The center and right-hand articles both cite greene2006, so they are bibliographically coupled. Coupling offers us snapshots of the community at the time of publication. We might identify traditions of DH scholarship in articles that derive from common key influential sources. “drucker2005” and “earhart2017” are, alternatively, co-cited in the left-hand article. If they are also cited together elsewhere, we might conclude that they are related. As new articles are published that co-cite the same sources, co-citation offers us a picture of how the DH traditions perceived by our authors may be re-written over time. Together, these methods can be used to identify what in rhetoric we call communities of practice, such as subfields, and how they have changed as the field has come of age.

There is, however, untapped potential for Biblio, given that the resource is pointed to by the full, encoded text of all of our articles. We can mine their structures to ask new questions of rhetorical interest from the data. These include questions of purpose and execution—so, not just what, but why and how. Here are three examples of DHQ articles that use citation differently.

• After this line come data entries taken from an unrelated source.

(** C6 as stated fails.  A call that finds the lock held returns with the
    lock still held.  And not every fault becomes a failure that carries
    its description: when the runner throws [undefined], reading
    [err.message] in the handler throws, and the call ends by that throw;
    when it throws a value that is no [Error], the failure carries no
    message. *)
Lemma executeSession_returns_with_lock_held :
  let run := Full.executeSession Full.noChannel "Invalid string length"
               (fun _ => instant 2024 1 2 12 0) plainDecrypt in
  let held := mkWorld [alice] None true [] 0 0 in
  let free := freshWorld [alice] None in
  run (fun _ _ => Full.Returned (Session.mk true None)) Full.alone "1"%string held
  = (Full.Returned (mkResult false (Some "Bot is already running a session."%string)),
     held)
  /\ isRunning held <> false
  /\ run (fun _ _ => Full.Thrown Full.ThrownUndefined) Full.alone "1"%string free
     = (Full.Thrown
          (Full.ErrorWith "Cannot read properties of undefined (reading 'message')"),
        mkWorld [mkAccount "1" "alice" "enc-alice" "E-15" None running] None false
                (startEvents "1" (mkDecrypted alice "enc-alice") free) 0 1)
  /\ fst (run (fun _ _ => Full.Thrown Full.NotAnError) Full.alone "1"%string free)
     = Full.Returned (mkResult false None).
Proof.
  repeat split. discriminate.
Qed.
Definition setCommonPhrase v (s : AppState) : AppState :=
  mkApp (settings s) (activeView s) (error s) (isLoading s) (isSubmitting s)
    (wordOfTheDay s) (isSettingsOpen s) (story s) (storyAnswer s)
    (storyFeedback s) (pronunciationPrompt s) (pronunciationFeedback s)
    (isRecording s) (transcript s) (chat s) (chatHistory s) (chatMessage s)
    (dictionaryWord s) (dictionaryResult s) (vocabularyList s)
    (translationTask s) (userTranslation s) (writingInput s)
    (writingFeedback s) (phrasalVerb s) v (examState s) (examSettings s)
    (examQuestions s) (currentQuestionIndex s) (userAnswers s)
    (currentAnswer s) (examResults s) (popup s) (recognition s) (scroll s)
    (inflight s).

Definition setExamState v (s : AppState) : AppState :=
  mkApp (settings s) (activeView s) (error s) (isLoading s) (isSubmitting s)
    (wordOfTheDay s) (isSettingsOpen s) (story s) (storyAnswer s)
    (storyFeedback s) (pronunciationPrompt s) (pronunciationFeedback s)
    (isRecording s) (transcript s) (chat s) (chatHistory s) (chatMessage s)
    (dictionaryWord s) (dictionaryResult s) (vocabularyList s)
    (translationTask s) (userTranslation s) (writingInput s)
    (writingFeedback s) (phrasalVerb s) (commonPhrase s) v (examSettings s)
    (examQuestions s) (currentQuestionIndex s) (userAnswers s)
    (currentAnswer s) (examResults s) (popup s) (recognition s) (scroll s)
    (inflight s).

Definition setExamSettings v (s : AppState) : AppState :=
  mkApp (settings s) (activeView s) (error s) (isLoading s) (isSubmitting s)
    (wordOfTheDay s) (isSettingsOpen s) (story s) (storyAnswer s)
    (storyFeedback s) (pronunciationPrompt s) (pronunciationFeedback s)
    (isRecording s) (transcript s) (chat s) (chatHistory s) (chatMessage s)
    (dictionaryWord s) (dictionaryResult s) (vocabularyList s)
    (translationTask s) (userTranslation s) (writingInput s)
    (writingFeedback s) (phrasalVerb s) (commonPhrase s) (examState s) v
    (examQuestions s) (currentQuestionIndex s) (userAnswers s)
    (currentAnswer s) (examResults s) (popup s) (recognition s) (scroll s)
    (inflight s).

Definition setExamQuestions v (s : AppState) : AppState :=
  mkApp (settings s) (activeView s) (error s) (isLoading s) (isSubmitting s)
    (wordOfTheDay s) (isSettingsOpen s) (story s) (storyAnswer s)
    (storyFeedback s) (pronunciationPrompt s) (pronunciationFeedback s)
    (isRecording s) (transcript s) (chat s) (chatHistory s) (chatMessage s)
    (dictionaryWord s) (dictionaryResult s) (vocabularyList s)
    (translationTask s) (userTranslation s) (writingInput s)
    (writingFeedback s) (phrasalVerb s) (commonPhrase s) (examState s)
    (examSettings s) v (currentQuestionIndex s) (userAnswers s)
    (currentAnswer s) (examResults s) (popup s) (recognition s) (scroll s)
    (inflight s).

Definition setCurrentQuestionIndex v (s : AppState) : AppState :=
  mkApp (settings s) (activeView s) (error s) (isLoading s) (isSubmitting s)
    (wordOfTheDay s) (isSettingsOpen s) (story s) (storyAnswer s)
    (storyFeedback s) (pronunciationPrompt s) (pronunciationFeedback s)
    (isRecording s) (transcript s) (chat s) (chatHistory s) (chatMessage s)
    (dictionaryWord s) (dictionaryResult s) (vocabularyList s)
    (translationTask s) (userTranslation s) (writingInput s)
    (writingFeedback s) (phrasalVerb s) (commonPhrase s) (examState s)
    (examSettings s) (examQuestions s) v (userAnswers s) (currentAnswer s)
    (examResults s) (popup s) (recognition s) (scroll s) (inflight s).

Definition setUserAnswers v (s : AppState) : AppState :=
  mkApp (settings s) (activeView s) (error s) (isLoading s) (isSubmitting s)
    (wordOfTheDay s) (isSettingsOpen s) (story s) (storyAnswer s)
    (storyFeedback s) (pronunciationPrompt s) (pronunciationFeedback s)
    (isRecording s) (transcript s) (chat s) (chatHistory s) (chatMessage s)
    (dictionaryWord s) (dictionaryResult s) (vocabularyList s)
    (translationTask s) (userTranslation s) (writingInput s)
    (writingFeedback s) (phrasalVerb s) (commonPhrase s) (examState s)
    (examSettings s) (examQuestions s) (currentQuestionIndex s) v
    (currentAnswer s) (examResults s) (popup s) (recognition s) (scroll s)
    (inflight s).

Definition setCurrentAnswer v (s : AppState) : AppState :=
  mkApp (settings s) (activeView s) (error s) (isLoading s) (isSubmitting s)
    (wordOfTheDay s) (isSettingsOpen s) (story s) (storyAnswer s)
    (storyFeedback s) (pronunciationPrompt s) (pronunciationFeedback s)
    (isRecording s) (transcript s) (chat s) (chatHistory s) (chatMessage s)
    (dictionaryWord s) (dictionaryResult s) (vocabularyList s)
    (translationTask s) (userTranslation s) (writingInput s)
    (writingFeedback s) (phrasalVerb s) (commonPhrase s) (examState s)
    (examSettings s) (examQuestions s) (currentQuestionIndex s) (userAnswers
    s) v (examResults s) (popup s) (recognition s) (scroll s) (inflight s).

Definition setExamResults v (s : AppState) : AppState :=
  mkApp (settings s) (activeView s) (error s) (isLoading s) (isSubmitting s)
    (wordOfTheDay s) (isSettingsOpen s) (story s) (storyAnswer s)
    (storyFeedback s) (pronunciationPrompt s) (pronunciationFeedback s)
    (isRecording s) (transcript s) (chat s) (chatHistory s) (chatMessage s)
    (dictionaryWord s) (dictionaryResult s) (vocabularyList s)
    (translationTask s) (userTranslation s) (writingInput s)
    (writingFeedback s) (phrasalVerb s) (commonPhrase s) (examState s)
    (examSettings s) (examQuestions s) (currentQuestionIndex s) (userAnswers
    s) (currentAnswer s) v (popup s) (recognition s) (scroll s) (inflight
    s).

Definition setPopup v (s : AppState) : AppState :=
  mkApp (settings s) (activeView s) (error s) (isLoading s) (isSubmitting s)
    (wordOfTheDay s) (isSettingsOpen s) (story s) (storyAnswer s)
    (storyFeedback s) (pronunciationPrompt s) (pronunciationFeedback s)
    (isRecording s) (transcript s) (chat s) (chatHistory s) (chatMessage s)
    (dictionaryWord s) (dictionaryResult s) (vocabularyList s)
    (translationTask s) (userTranslation s) (writingInput s)
    (writingFeedback s) (phrasalVerb s) (commonPhrase s) (examState s)
    (examSettings s) (examQuestions s) (currentQuestionIndex s) (userAnswers
    s) (currentAnswer s) (examResults s) v (recognition s) (scroll s)
    (inflight s).

Definition setRecognition v (s : AppState) : AppState :=
  mkApp (settings s) (activeView s) (error s) (isLoading s) (isSubmitting s)
    (wordOfTheDay s) (isSettingsOpen s) (story s) (storyAnswer s)
    (storyFeedback s) (pronunciationPrompt s) (pronunciationFeedback s)
    (isRecording s) (transcript s) (chat s) (chatHistory s) (chatMessage s)
    (dictionaryWord s) (dictionaryResult s) (vocabularyList s)
    (translationTask s) (userTranslation s) (writingInput s)
    (writingFeedback s) (phrasalVerb s) (commonPhrase s) (examState s)
    (examSettings s) (examQuestions s) (currentQuestionIndex s) (userAnswers
    s) (currentAnswer s) (examResults s) (popup s) v (scroll s) (inflight
    s).

Definition setScroll v (s : AppState) : AppState :=
  mkApp (settings s) (activeView s) (error s) (isLoading s) (isSubmitting s)
    (wordOfTheDay s) (isSettingsOpen s) (story s) (storyAnswer s)
    (storyFeedback s) (pronunciationPrompt s) (pronunciationFeedback s)
    (isRecording s) (transcript s) (chat s) (chatHistory s) (chatMessage s)
    (dictionaryWord s) (dictionaryResult s) (vocabularyList s)
    (translationTask s) (userTranslation s) (writingInput s)
    (writingFeedback s) (phrasalVerb s) (commonPhrase s) (examState s)
    (examSettings s) (examQuestions s) (currentQuestionIndex s) (userAnswers
    s) (currentAnswer s) (examResults s) (popup s) (recognition s) v
    (inflight s).

Definition setInflight v (s : AppState) : AppState :=
  mkApp (settings s) (activeView s) (error s) (isLoading s) (isSubmitting s)
    (wordOfTheDay s) (isSettingsOpen s) (story s) (storyAnswer s)
    (storyFeedback s) (pronunciationPrompt s) (pronunciationFeedback s)
    (isRecording s) (transcript s) (chat s) (chatHistory s) (chatMessage s)
    (dictionaryWord s) (dictionaryResult s) (vocabularyList s)
    (translationTask s) (userTranslation s) (writingInput s)
    (writingFeedback s) (phrasalVerb s) (commonPhrase s) (examState s)
    (examSettings s) (examQuestions s) (currentQuestionIndex s) (userAnswers
    s) (currentAnswer s) (examResults s) (popup s) (recognition s) (scroll
    s) v.

(** ** Small helpers *)

(** Sequencing of state updates, read left to right as the statements of a
    handler. *)
Notation "s |> f" := (f s) (at level 45, left associativity, only parsing).

(** JavaScript truthiness of a string: [!str] holds for the empty string
    only. *)
Definition truthy (str : string) : bool := negb (str =? "").

Definition is_exams (v : View) : bool :=
  match v with v_exams => true | _ => false end.

Definition is_results (e : ExamState) : bool :=
  match e with results => true | _ => false end.

Definition view_eqb (a b : View) : bool :=
  match a, b with
  | v_home, v_home | v_story, v_story | v_vocabulary, v_vocabulary
  | v_translation, v_translation | v_pronunciation, v_pronunciation
  | v_conversation, v_conversation | v_writingAnalysis, v_writingAnalysis
  | v_phrasalVerbs, v_phrasalVerbs | v_phrases, v_phrases
  | v_dictionary, v_dictionary | v_exams, v_exams => true
  | _, _ => false
  end.

(** [str.length] counts UTF-16 code units.  A text is kept here as the
    bytes of its UTF-8 encoding: a byte below 0x80 and the lead byte of a
    two- or three-byte sequence stand for one unit, the lead byte of a
    four-byte sequence for two (a surrogate pair), a continuation byte for
    none. *)
Definition utf16_units (c : ascii) : nat :=
  let n := nat_of_ascii c in
  if (n <? 128)%nat then 1
  else if (n <? 192)%nat then 0
  else if (n <? 240)%nat then 1
  else 2.

Fixpoint jsLength (str : string) : nat :=
  match str with
  | EmptyString => 0
  | String c rest => utf16_units c + jsLength rest
  end.

Definition is_some {A} (o : option A) : bool :=
  match o with Some _ => true | None => false end.

(** The list without its [i]-th element. *)
Fixpoint remove_nth {A} (i : nat) (l : list A) : list A :=
  match l, i with
  | [], _ => []
  | _ :: l', O => l'
  | a :: l', S i' => a :: remove_nth i' l'
  end.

The article on the left invokes books in turn for sustained analysis, citing them sequentially. We might call this exegesis. On the right, we see a high density of cited articles, especially early in the article. This could be a literature review. In the middle, sources of multiple genres are threaded together and ventriloquized—my own frequent armature of choice.

Here are the exegesis and lit review examples zoomed in a bit.

Our pointer elements, which represent in-text citations, can be mined for citation proximity information, to quantify location and density. We can also distinguish between quoted and paraphrased text. We might be interested not only in what sources are frequently cited together, but if there are particular parts of those sources that crop up frequently. We might be interested in what purpose invoking a certain source most often serves in the articles of our corpus. We might be curious if any of these different practices cohere according to networks of co-citation, or according to our authors’ disciplinary backgrounds.

Julia and I are excited to get started on this work, which will commence in the Summer of 2018. If any of this seems interesting to you, or perhaps you have a background in bibliometrics, please don’t hesitate to contact her or myself. Thanks!